▸ Instructions for the task
Tally every line below where "release" appears, then report the total alone.

▸ Material provided
________________________

(* ===== verification/RaCache.v ===== *)
(** * The read-ahead cache (main.go, [ReadAheadCache])

    The FUSE reads are served from chunks that the pump and the prefetchers put
    into a cache of 32 shards. Chunk buffers are recycled: a buffer that leaves
    the cache goes to a pool, and the next [Put] may overwrite it. The model
    keeps the buffers in a store addressed by buffer identity, so that a
    recycled buffer and a cached one that shared their bytes would be seen as
    such.

    Each critical section of the code (a shard's mutex, the context's mutex) is
    one step, the update of the shared byte counter included; the eviction that
    runs in its own goroutine is a step per shard, with whatever path, session
    and clock it was started with. *)

From S2P Require Import Prelude.

Section racache.

(** ** Parameters *)

(** [xxhash.Sum64String] and the two configuration values the cache reads. *)
Context (sum64 : string → Z) (ReadAheadBase ReadAheadBudget : Z).

(** ** Data *)

Definition buf_id := nat.

Record RaBuffer := MkRaBuffer {
  b_start : Z;
  b_end : Z;
  b_data : buf_id;
  b_lastAccess : Z;
  b_sessionID : Z;
  b_responsiveOnly : bool;
}.

Record raShard := MkShard {
  buffers : gmap string RaBuffer;
  order : list string;
  total : Z;
}.

(** What the shards share: the byte counter, the pool channel, the buffers. *)
Record shared := MkShared {
  used : Z;
  pool : list buf_id;
  mem : gmap buf_id (list byte);
  next_buf : buf_id;
}.

Record ReadAheadCache := MkRaCache {
  shards : list raShard;
  sh : shared;
  activePath : string;
  currentSessionID : Z;
}.

Definition newReadAheadCache : ReadAheadCache :=
  MkRaCache (replicate 32 (MkShard ∅ [] 0)) (MkShared 0 [] ∅ 0%nat) "" 0.

(** ** Helpers *)

Definition shardMask : Z := 31.

Definition shard_of (path : string) : nat := Z.to_nat (Z.land (sum64 path) shardMask).

Definition chunkSize : Z := if 0 <? ReadAheadBase then ReadAheadBase else 16 * MiB.

Definition raChunkKey (path : string) (offset : Z) : string :=
  path +:+ ":" +:+ pretty (offset /t chunkSize).

Definition globalLimit : Z := if ReadAheadBudget <=? 0 then 256 * MiB else ReadAheadBudget.

Definition HasPrefix (s pre : string) : bool := String.prefix pre s.

Definition len_of (d : buf_id) (g : shared) : Z :=
  match mem g !! d with Some bs => Z.of_nat (length bs) | None => 0 end.

Definition set_used (u : Z) (g : shared) : shared := MkShared u (pool g) (mem g) (next_buf g).
Definition set_pool (p : list buf_id) (g : shared) : shared :=
  MkShared (used g) p (mem g) (next_buf g).
Definition set_mem (m : gmap buf_id (list byte)) (g : shared) : shared :=
  MkShared (used g) (pool g) m (next_buf g).

(** [recycle]: the pool is a channel of 32 places, written without blocking. *)
Definition recycle (d : buf_id) (g : shared) : shared :=
  if len_of d g =? chunkSize
  then if (length (pool g) <? 32)%nat then set_pool (pool g ++ [d]) g else g
  else g.

(** The buffer for a [Put]: the first one of the pool if its length is right
    (it is dropped otherwise), else a new one; [d] is copied into it. *)
Definition alloc (d : list byte) (g : shared) : buf_id * shared :=
  match pool g with
  | buf :: rest =>
      if len_of buf g =? Z.of_nat (length d)
      then (buf, set_mem (<[buf := d]> (mem g)) (set_pool rest g))
      else (next_buf g, MkShared (used g) rest (<[next_buf g := d]> (mem g)) (S (next_buf g)))
  | [] => (next_buf g, MkShared (used g) [] (<[next_buf g := d]> (mem g)) (S (next_buf g)))
  end.

(** ** Lookups *)

(** What a lookup does: miss, panic, or serve bytes from one buffer or two. *)
Inductive hit :=
| Miss
| Panic
| One (src : list byte)
| Two (src1 src2 : list byte).

Definition lookup_buf (s : raShard) (g : shared) (key : string) : option (RaBuffer * list byte) :=
  b ← buffers s !! key; bs ← mem g !! b_data b; Some (b, bs).

Definition touch (key : string) (now : Z) (s : raShard) : raShard :=
  MkShard (alter (λ b, MkRaBuffer (b_start b) (b_end b) (b_data b) now (b_sessionID b)
                         (b_responsiveOnly b)) key (buffers s)) (order s) (total s).

(** The tests shared by [Get] and [CopyTo], with the chunks whose access time
    is refreshed. *)
Definition find (p : string) (off end_ : Z) (s : raShard) (g : shared) : hit * list string :=
  let key := raChunkKey p off in
  match lookup_buf s g key with
  | Some (b, bs) =>
      if (b_start b <=? off) && (off <=? b_end b) then
        if end_ <=? b_end b then
          (match slice (off - b_start b) (end_ - b_start b + 1) bs with
           | Some src => One src
           | None => Panic
           end, [key])
        else
          match lookup_buf s g (raChunkKey p end_) with
          | Some (b2, bs2) =>
              if (b_start b2 =? b_end b + 1) && (end_ <=? b_end b2) then
                (match slice (off - b_start b) (Z.of_nat (length bs)) bs,
                       slice 0 (end_ - b_start b2 + 1) bs2 with
                 | Some s1, Some s2 => Two s1 s2
                 | _, _ => Panic
                 end, [key; raChunkKey p end_])
              else (Miss, [key])
          | None => (Miss, [key])
          end
      else (Miss, [])
  | None => (Miss, [])
  end.

(** The result of [Get]: [None] for a panic, [Some None] for nil. *)
Definition get_bytes (off end_ : Z) (h : hit) : option (option (list byte)) :=
  match h with
  | Miss => Some None
  | Panic => None
  | One src => Some (Some src)
  | Two s1 s2 =>
      let out := replicate (Z.to_nat (end_ - off + 1)) Byte.x00 in
      let '(n1, out) := copy_at 0 s1 out in
      let '(_, out) := copy_at n1 s2 out in
      Some (Some out)
  end.

Definition copy_bytes (dest : list byte) (h : hit) : option (Z * list byte) :=
  match h with
  | Miss => Some (0, dest)
  | Panic => None
  | One src => let '(n, dest') := copy_at 0 src dest in Some (Z.of_nat n, dest')
  | Two s1 s2 =>
      let '(n1, dest1) := copy_at 0 s1 dest in
      let '(n2, dest2) := copy_at n1 s2 dest1 in
      Some (Z.of_nat n1 + Z.of_nat n2, dest2)
  end.

Definition with_shard {R} (i : nat) (dflt : R) (f : raShard → shared → R * raShard * shared)
    (c : ReadAheadCache) : R * ReadAheadCache :=
  match shards c !! i with
  | Some s => let '(r, s', g') := f s (sh c) in
              (r, MkRaCache (<[i := s']> (shards c)) g' (activePath c) (currentSessionID c))
  | None => (dflt, c)
  end.

Definition touch_all (keys : list string) (now : Z) (s : raShard) : raShard :=
  foldl (λ s k, touch k now s) s keys.

Definition Get (p : string) (off end_ now : Z) (c : ReadAheadCache)
    : option (option (list byte)) * ReadAheadCache :=
  with_shard (shard_of p) None (λ s g,
    let '(h, keys) := find p off end_ s g in
    (get_bytes off end_ h, touch_all keys now s, g)) c.

Definition CopyTo (p : string) (off end_ now : Z) (dest : list byte) (c : ReadAheadCache)
    : option (Z * list byte) * ReadAheadCache :=
  with_shard (shard_of p) None (λ s g,
    let '(h, keys) := find p off end_ s g in
    (copy_bytes dest h, touch_all keys now s, g)) c.

Definition Exists (p : string) (off : Z) (c : ReadAheadCache) : bool :=
  match shards c !! shard_of p with
  | Some s => bool_decide (is_Some (buffers s !! raChunkKey p off))
  | None => false
  end.

Definition MaxCachedOffset (p : string) (c : ReadAheadCache) : Z :=
  match shards c !! shard_of p with
  | Some s => map_fold (λ key b maxEnd,
      if HasPrefix key (p +:+ ":") && (maxEnd <? b_end b) then b_end b else maxEnd) 0 (buffers s)
  | None => 0
  end.

(** ** Put *)

(** The session a [Put] is tagged with, read under the context's mutex. *)
Definition put_session (p : string) (c : ReadAheadCache) : Z :=
  if bool_decide (p = activePath c) then currentSessionID c else 0.

(** Forget a buffer: the counters and the pool. *)
Definition release (b : RaBuffer) (s : raShard) (g : shared) : raShard * shared :=
  let size := len_of (b_data b) g in
  (MkShard (buffers s) (order s) (total s - size), recycle (b_data b) (set_used (used g - size) g)).

Fixpoint remove_first (k : string) (l : list string) : list string :=
  match l with
  | [] => []
  | x :: l' => if bool_decide (x = k) then l' else x :: remove_first k l'
  end.

(** The eviction loop of [Put]: the front of the order goes while the cache is
    over budget, never the last chunk; each turn shortens the order. *)
Fixpoint put_evict (fuel : nat) (s : raShard) (g : shared) : raShard * shared :=
  match fuel with
  | O => (s, g)
  | S fuel' =>
      if (globalLimit <? used g) && (1 <? length (order s))%nat then
        match order s with
        | v :: rest =>
            match buffers s !! v with
            | Some old =>
                let '(s', g') := release old (MkShard (delete v (buffers s)) rest (total s)) g in
                put_evict fuel' s' g'
            | None => put_evict fuel' (MkShard (buffers s) rest (total s)) g
            end
        | [] => (s, g)
        end
      else (s, g)
  end.

Definition compact (s : raShard) : raShard :=
  if (100 <? length (order s))%nat && (size (buffers s) * 2 <? length (order s))%nat
  then MkShard (buffers s) (filter (λ k, is_Some (buffers s !! k)) (order s)) (total s)
  else s.

(** The shard's critical section of [Put]. The boolean result says whether a
    global eviction is started. *)
Definition put_locked (sessID : Z) (p : string) (start end_ : Z) (d : list byte) (now : Z)
    (responsive : bool) (s : raShard) (g : shared) : bool * raShard * shared :=
  let key := raChunkKey p start in
  let '(dataCopy, g) := alloc d g in
  let '(s, g) := match buffers s !! key with
    | Some old => let '(s, g) := release old s g in
                  (MkShard (buffers s) (remove_first key (order s)) (total s), g)
    | None => (s, g)
    end in
  let s := MkShard (<[key := MkRaBuffer start end_ dataCopy now sessID responsive]> (buffers s))
             (order s ++ [key]) (total s + Z.of_nat (length d)) in
  let g := set_used (used g + Z.of_nat (length d)) g in
  let '(s, g) := put_evict (length (order s)) s g in
  let trigger := (globalLimit <? used g) && (length (order s) <=? 1)%nat in
  (trigger, compact s, g).

Definition Put (p : string) (start end_ : Z) (d : list byte) (now : Z) (responsive : bool)
    (c : ReadAheadCache) : bool * ReadAheadCache :=
  with_shard (shard_of p) false
    (put_locked (put_session p c) p start end_ d now responsive) c.

(** ** Contexts, eviction, statistics *)

Definition SwitchContext (newPath : string) (c : ReadAheadCache) : bool * ReadAheadCache :=
  if bool_decide (newPath = activePath c) then (false, c)
  else (true, MkRaCache (shards c) (sh c) newPath (currentSessionID c + 1)).

(** [EvictPath] on one shard; the buffers are left to the garbage collector. *)
Definition evict_path_shard (path : string) (s : raShard) (g : shared) : unit * raShard * shared :=
  let gone := filter (λ kb : string * RaBuffer, HasPrefix kb.1 (path +:+ ":") = true) (buffers s) in
  let freed := map_sum (λ b, len_of (b_data b) g) gone in
  (tt, if bool_decide (gone = ∅) then s
       else MkShard (filter (λ kb : string * RaBuffer, HasPrefix kb.1 (path +:+ ":") = false) (buffers s))
              (filter (λ k, gone !! k = None) (order s)) (total s - freed),
   set_used (used g - freed) g).

Definition EvictPath (path : string) (c : ReadAheadCache) : ReadAheadCache :=
  foldl (λ c i, (with_shard i tt (evict_path_shard path) c).2) c (seq 0 32).

Definition staleThreshold : Z := 120 * 1000000000.
Definition activeThreshold : Z := 60 * 1000000000.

________________________

▸ Written response
3